¹ Department of Laboratory Medicine and Pathology, Mayo Clinic, Rochester, MN
² Department of Laboratory Medicine and Pathology, Department of Internal Medicine, and Division of Nephrology and Hypertension, Mayo Clinic, Rochester, MN
³ Department of Laboratory Medicine and Pathology, and Department of Internal Medicine, Mayo Clinic, Rochester, MN
⁴ Department of Internal Medicine, Division of Nephrology and Hypertension, Division of Endocrinology, Diabetes, Metabolism and Nutrition, and Department of Biochemistry and Molecular Biology, Mayo Clinic, Rochester, MN

^* To whom correspondence should be addressed. E-mail: rkumar{at}mayo.edu.

BACKGROUND: Urinary albumin excretion is a sensitive diagnostic and prognostic marker for renal disease. Therefore, measurement of urinary albumin must be accurate and precise. We investigated a method to quantify intact urinary albumin with a low detection limit.

METHODS: We constructed an external calibration curve using purified human serum albumin (HSA) added to a charcoal-stripped urine matrix. We then added an internal standard, ¹⁵N-labeled recombinant HSA (¹⁵NrHSA), to the calibrators, controls, and patient urine samples. The samples were reduced, alkylated, and digested with trypsin. The concentration of albumin in each sample was determined by liquid chromatography–tandem mass spectrometry (LC-MS/MS) and linear regression analysis, in which the relative abundance area ratio of the tryptic peptides ⁴²LVNEVTEFAK⁵¹ and ⁵²⁶QTALVELVK⁵³⁴ from albumin and ¹⁵NrHSA were referenced to the calibration curve.
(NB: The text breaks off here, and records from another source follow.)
(* ===== verification/Double.v ===== *)
(** * Exact arithmetic in doubles

    The program computes capacity units in [double].  Here: the doubles that are
    small integers divided by a power of two ([dy n j] is [n * 2^j]), on which
    multiplication, division by a power of two, [std::ceil], [std::max] and the
    conversion to a 64-bit integer are exact. *)

From Stdlib Require Import ZArith Lia SpecFloat.
From stdpp Require Import prelude.
From S2P Require Import Prelude CLib LongDouble.

Definition dbl_mul : spec_float -> spec_float -> spec_float := SFmul 53 1024.
Definition dbl_div : spec_float -> spec_float -> spec_float := SFdiv 53 1024.

(** The double nearest to [n * 2^j]. *)
Definition dy (n j : Z) : spec_float := binary_normalize 53 1024 n j false.

(** [static_cast<double>] of an unsigned integer *)
Definition dbl_of_Z (z : Z) : spec_float := dy z 0.

(** [std::ceil] of a non-negative number *)
Definition dbl_ceil (x : spec_float) : spec_float :=
  match x with
  | S754_finite false m e => if 0 <=? e then x else dbl_of_Z (- (- Zpos m / 2 ^ (- e)))
  | _ => x
  end.

(** [std::max(a, b)]: [b] if [a < b] *)
Definition dbl_max (a b : spec_float) : spec_float := if SFltb a b then b else a.

(** ** Representation *)

Lemma dy_exact n j : 0 < n < 2 ^ 53 -> -100 <= j <= 100 ->
  exists m, dy n j = S754_finite false m (Zdigits2 n + j - 53) /\ Zpos m = n * 2 ^ (53 - Zdigits2 n) /\ Zpos (digits2_pos m) = 53.
Proof.
  intros Hn Hj. destruct n as [|q|q]; [lia| |lia]. unfold dy. cbn [binary_normalize].
  destruct (round_scaled_at 53 ltac:(lia) 1024 j ltac:(lia) ltac:(lia) false q (Zpos q) 0 Hn ltac:(lia) ltac:(lia)) as (m & E & Em).
  rewrite Z.sub_0_r in E. exists m. split; [done|]. split; [done|].
  change (Zpos (digits2_pos m)) with (Zdigits2 (Zpos m)). rewrite Em. pose proof (Zdigits2_fits 53 ltac:(lia) (Zpos q) Hn). rewrite digits_shift by lia. lia.
Qed.

(** The scale does not matter. *)
Lemma dy_scale n j k : 0 <= n < 2 ^ 53 -> 0 <= k -> -100 <= j <= 100 -> dy (n * 2 ^ k) (j - k) = dy n j.
Proof.
  intros Hn Hk Hj. destruct (Z.eq_dec n 0) as [->|Hn0]; [by rewrite Z.mul_0_l|].
  destruct (dy_exact n j ltac:(lia) Hj) as (m & -> & Em & _). assert (0 < 2 ^ k) by (apply Z.pow_pos_nonneg; lia).
  destruct (n * 2 ^ k) as [|q|q] eqn:Eq; [nia| |nia]. unfold dy. cbn [binary_normalize].
  destruct (round_scaled_at 53 ltac:(lia) 1024 j ltac:(lia) ltac:(lia) false q n k ltac:(lia) Hk ltac:(lia)) as (m' & -> & Em').
  assert (m' = m) as -> by (apply (inj Zpos); congruence). done.
Qed.

(** ** Operations *)

Lemma digits_mul a b : 0 < a -> 0 < b -> Zdigits2 a + Zdigits2 b - 1 <= Zdigits2 (a * b).
Proof.
  intros Ha Hb. destruct (Zdigits2_bounds a Ha) as [Da [La _]]. destruct (Zdigits2_bounds b Hb) as [Db [Lb _]].
  destruct (Zdigits2_bounds (a * b) ltac:(nia)) as [Dc [_ Hc]].
  destruct (Z.le_gt_cases (Zdigits2 a + Zdigits2 b - 1) (Zdigits2 (a * b))) as [|Hlt]; [done|exfalso].
  assert (2 ^ Zdigits2 (a * b) <= 2 ^ (Zdigits2 a - 1 + (Zdigits2 b - 1))) by (apply Z.pow_le_mono_r; lia).
  rewrite Z.pow_add_r in * by lia. nia.
Qed.

Lemma dy_mul a b i j : 0 <= a -> 0 <= b -> a < 2 ^ 53 -> b < 2 ^ 53 -> a * b < 2 ^ 53 -> -50 <= i <= 50 -> -50 <= j <= 50 ->
  dbl_mul (dy a i) (dy b j) = dy (a * b) (i + j).
Proof.
  intros Ha Hb Ha' Hb' Hab Hi Hj. destruct (Z.eq_dec a 0) as [->|Ha0].
  { destruct (Z.eq_dec b 0) as [->|]; [done|]. by destruct (dy_exact b j ltac:(lia) ltac:(lia)) as (mb & -> & _). }
  destruct (Z.eq_dec b 0) as [->|Hb0].
  { rewrite Z.mul_0_r. by destruct (dy_exact a i ltac:(lia) ltac:(lia)) as (ma & -> & _). }
  destruct (dy_exact a i ltac:(lia) ltac:(lia)) as (ma & -> & Ema & _). destruct (dy_exact b j ltac:(lia) ltac:(lia)) as (mb & -> & Emb & _).
  destruct (dy_exact (a * b) (i + j) ltac:(nia) ltac:(lia)) as (m & -> & Em & Hdm). unfold dbl_mul. cbn [SFmul xorb].
  pose proof (digits_mul a b ltac:(lia) ltac:(lia)) as Hd. pose proof (Zdigits2_fits 53 ltac:(lia) a ltac:(lia)). pose proof (Zdigits2_fits 53 ltac:(lia) b ltac:(lia)).
  replace (Zdigits2 a + i - 53 + (Zdigits2 b + j - 53)) with ((i + j) - (106 - Zdigits2 a - Zdigits2 b)) by lia.
  apply (round_aux_scaled 53 ltac:(lia) 1024 (i + j) ltac:(lia) ltac:(lia) false (ma * mb) (a * b)); [nia| |lia|lia|done|done].
  rewrite Pos2Z.inj_mul, Ema, Emb. replace (106 - Zdigits2 a - Zdigits2 b) with ((53 - Zdigits2 a) + (53 - Zdigits2 b)) by lia. rewrite Z.pow_add_r by lia. ring.
Qed.

(** Truncation to an integer. *)
Lemma dy_trunc n j : 0 <= n < 2 ^ 53 -> -50 <= j <= 0 -> ld_to_ll (dy n j) = n / 2 ^ (- j).
Proof.
  intros Hn Hj. assert (Hp : 0 < 2 ^ (- j)) by (apply Z.pow_pos_nonneg; lia).
  destruct (Z.eq_dec n 0) as [->|]; [by rewrite Z.div_0_l by lia|].
  destruct (dy_exact n j ltac:(lia) ltac:(lia)) as (m & -> & Em & _). pose proof (Zdigits2_fits 53 ltac:(lia) n ltac:(lia)) as Hd.
  assert (Hmag : (if 0 <=? Zdigits2 n + j - 53 then Zpos m * 2 ^ (Zdigits2 n + j - 53) else Zpos m / 2 ^ (- (Zdigits2 n + j - 53))) = n / 2 ^ (- j)).
  { destruct (Z.leb_spec 0 (Zdigits2 n + j - 53)).
    - assert (j = 0) as -> by lia. assert (Hd53 : Zdigits2 n = 53) by lia. rewrite Hd53 in *. cbn in Em |- *. rewrite Em, Z.div_1_r. lia.
    - rewrite Em. replace (- (Zdigits2 n + j - 53)) with ((53 - Zdigits2 n) + - j) by lia. rewrite Z.pow_add_r by lia.
      rewrite (Z.mul_comm n). apply Z.div_mul_cancel_l; [lia|apply Z.pow_nonzero; lia]. }
  cbn [ld_to_ll cond_Zopp]. rewrite Hmag. assert (0 <= n / 2 ^ (- j) <= n).
  { split; [apply Z.div_pos; lia|]. apply Z.div_le_upper_bound; nia. }
  destruct (Z.leb_spec (- 2 ^ 63) (n / 2 ^ (- j))); [|lia]. by destruct (Z.ltb_spec (n / 2 ^ (- j)) (2 ^ 63)); [|lia].
Qed.

Lemma dy_ceil n j : 0 <= n < 2 ^ 53 -> -50 <= j <= 0 -> dbl_ceil (dy n j) = dbl_of_Z (- (- n / 2 ^ (- j))).
Proof.
  intros Hn Hj. assert (Hp : 0 < 2 ^ (- j)) by (apply Z.pow_pos_nonneg; lia).
  destruct (Z.eq_dec n 0) as [->|]; [by rewrite Z.div_0_l by lia|].
  destruct (dy_exact n j ltac:(lia) ltac:(lia)) as (m & E & Em & _). pose proof (Zdigits2_fits 53 ltac:(lia) n ltac:(lia)) as Hd.
  rewrite E. cbn [dbl_ceil]. destruct (Z.leb_spec 0 (Zdigits2 n + j - 53)).
  - assert (j = 0) as -> by lia. rewrite <- E. cbn [Z.opp]. change (2 ^ 0) with 1. rewrite Z.div_1_r, Z.opp_involutive. done.
  - f_equal. f_equal. rewrite Em. replace (- (Zdigits2 n + j - 53)) with ((53 - Zdigits2 n) + - j) by lia. rewrite Z.pow_add_r by lia.
    replace (- (n * 2 ^ (53 - Zdigits2 n))) with (2 ^ (53 - Zdigits2 n) * - n) by lia. apply Z.div_mul_cancel_l; [lia|apply Z.pow_nonzero; lia].
Qed.

(** Division by a power of two. *)
Lemma dy_div n k : 0 <= n < 2 ^ 53 -> 0 <= k <= 20 -> dbl_div (dbl_of_Z n) (dbl_of_Z (2 ^ k)) = dy n (- k).
Proof.
  intros Hn Hk. assert (H2k : 0 < 2 ^ k < 2 ^ 53) by (split; [apply Z.pow_pos_nonneg; lia|apply Z.pow_lt_mono_r; lia]).
  assert (Hdk : Zdigits2 (2 ^ k) = k + 1).
  { apply Zdigits2_unique; [lia|]. replace (k + 1 - 1) with k by lia. split; [lia|]. apply Z.pow_lt_mono_r; lia. }
  unfold dbl_of_Z. destruct (dy_exact (2 ^ k) 0 ltac:(lia) ltac:(lia)) as (mk & -> & Emk & Hmk).
  destruct (Z.eq_dec n 0) as [->|Hn0]; [done|].
  destruct (dy_exact n 0 ltac:(lia) ltac:(lia)) as (m & -> & Em & Hm). destruct (dy_exact n (- k) ltac:(lia) ltac:(lia)) as (m' & -> & Em' & Hm').
  assert (m' = m) as -> by (apply (inj Zpos); congruence). unfold dbl_div. cbn [SFdiv xorb]. rewrite Hdk in *.
  assert (Emk' : Zpos mk = 2 ^ 52) by (rewrite Emk, <- Z.pow_add_r by lia; f_equal; lia).
  pose proof (Zdigits2_fits 53 ltac:(lia) n ltac:(lia)) as Hd.
  assert (Hcore : SFdiv_core_binary 53 1024 (Zpos m) (Zdigits2 n + 0 - 53) (Zpos mk) (k + 1 + 0 - 53) = (2 * Zpos m, Zdigits2 n - k - 1 - 53, loc_Exact)).
  { unfold SFdiv_core_binary. cbn [Zdigits2]. rewrite Hm, Hmk.
    assert (Hf : fexp 53 1024 (53 + (Zdigits2 n + 0 - 53) - (53 + (k + 1 + 0 - 53))) = Zdigits2 n - k - 1 - 53) by (unfold fexp, emin; lia). rewrite Hf.
    replace (Z.min _ _) with (Zdigits2 n - k - 1 - 53) by lia. replace (Zdigits2 n + 0 - 53 - (k + 1 + 0 - 53) - (Zdigits2 n - k - 1 - 53)) with 53 by lia.
    cbv iota. rewrite Emk', Z.shiftl_mul_pow2 by lia. replace (Zpos m * 2 ^ 53) with ((2 * Zpos m) * 2 ^ 52) by (change (2 ^ 53) with (2 * 2 ^ 52); ring).
    pose proof (Z_div_mult (2 * Zpos m) (2 ^ 52) ltac:(lia)) as Hq. pose proof (Z.mod_mul (2 * Zpos m) (2 ^ 52) ltac:(lia)) as Hr.
    unfold Z.div in Hq. unfold Z.modulo in Hr. destruct (Z.div_eucl (2 * Zpos m * 2 ^ 52) (2 ^ 52)) as [q r]. subst q r. done. }
  rewrite Hcore. change (2 * Zpos m) with (Zpos (xO m)).
  assert (Hm52 : Zpos m = n * 2 ^ (53 - Zdigits2 n)) by done.
  replace (Zdigits2 n - k - 1 - 53) with (- k - (54 - Zdigits2 n)) by lia.
  apply (round_aux_scaled 53 ltac:(lia) 1024 (- k) ltac:(lia) ltac:(lia) false (xO m) n); [lia| |lia|lia|done|done].
  rewrite Pos2Z.inj_xO, Em. replace (54 - Zdigits2 n) with (53 - Zdigits2 n + 1) by lia. rewrite Z.pow_add_r by lia. lia.
Qed.

Lemma dy_compare a b j : 0 < a < 2 ^ 53 -> 0 < b < 2 ^ 53 -> -50 <= j <= 50 -> SFcompare (dy a j) (dy b j) = Some (a ?= b).
Proof.
  intros Ha Hb Hj. destruct (dy_exact a j Ha ltac:(lia)) as (m & -> & Em & Hm). destruct (dy_exact b j Hb ltac:(lia)) as (n & -> & En & Hn). cbn [SFcompare]. f_equal.
  destruct (Z.compare_spec (Zdigits2 a + j - 53) (Zdigits2 b + j - 53)) as [E|E|E].
  - replace (Zdigits2 b) with (Zdigits2 a) in En by lia. change (Pos.compare_cont Eq m n) with (Zpos m ?= Zpos n). rewrite Em, En.
    pose proof (Zdigits2_fits 53 ltac:(lia) a Ha). assert (0 < 2 ^ (53 - Zdigits2 a)) by (apply Z.pow_pos_nonneg; lia).
    destruct (Z.compare_spec a b); [subst; by rewrite Z.compare_refl|apply Z.compare_lt_iff; nia|apply Z.compare_gt_iff; nia].
  - symmetry. apply Z.compare_lt_iff. destruct (Z.lt_ge_cases a b); [done|]. pose proof (Zdigits2_mono b a ltac:(lia) ltac:(lia)). lia.
  - symmetry. apply Z.compare_gt_iff. destruct (Z.lt_ge_cases b a); [done|]. pose proof (Zdigits2_mono a b ltac:(lia) ltac:(lia)). lia.
Qed.

Lemma dy_max a b j : 0 < a < 2 ^ 53 -> 0 <= b < 2 ^ 53 -> -50 <= j <= 50 -> dbl_max (dy a j) (dy b j) = dy (Z.max a b) j.
Proof.
  intros Ha Hb Hj. unfold dbl_max, SFltb. destruct (Z.eq_dec b 0) as [->|].
  - rewrite Z.max_l by lia. destruct (dy_exact a j Ha ltac:(lia)) as (m & -> & _). done.
  - rewrite dy_compare by lia. destruct (Z.compare_spec a b); [subst; by rewrite Z.max_id|by rewrite Z.max_r by lia|by rewrite Z.max_l by lia].
Qed.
RESULTS: The lower limit of quantification was 3.13 mg/L, and the linear dynamic range was 3.13–200 mg/L. Replicate digests from low, medium, and high controls (n = 5) gave intraassay imprecision CVs of 2.8%–11.0% for the peptide ⁴²LVNEVTEFAK⁵¹, and 1.9%–12.3% for the ⁵²⁶QTALVELVK⁵³⁴ peptide. Interassay imprecision of the controls for a period of 10 consecutive days (n = 10) yielded CVs of 1.5%–14.8% for the ⁴²LVNEVTEFAK⁵¹ peptide, and 6.4%–14.1% for the ⁵²⁶QTALVELVK⁵³⁴ peptide. For the ⁴²LVNEVTEFAK⁵¹ peptide, a method comparison between LC-MS/MS and an immunoturbidometric method for 138 patient samples gave an R² value of 0.97 and a regression line of y = 0.99x + 23.16.

CONCLUSIONS: Urinary albumin can be quantified by a protein cleavage LC-MS/MS method using a ¹⁵NrHSA internal standard. This method provides improved analytical performance in the clinically relevant range compared to a commercially available immunoturbidometric assay.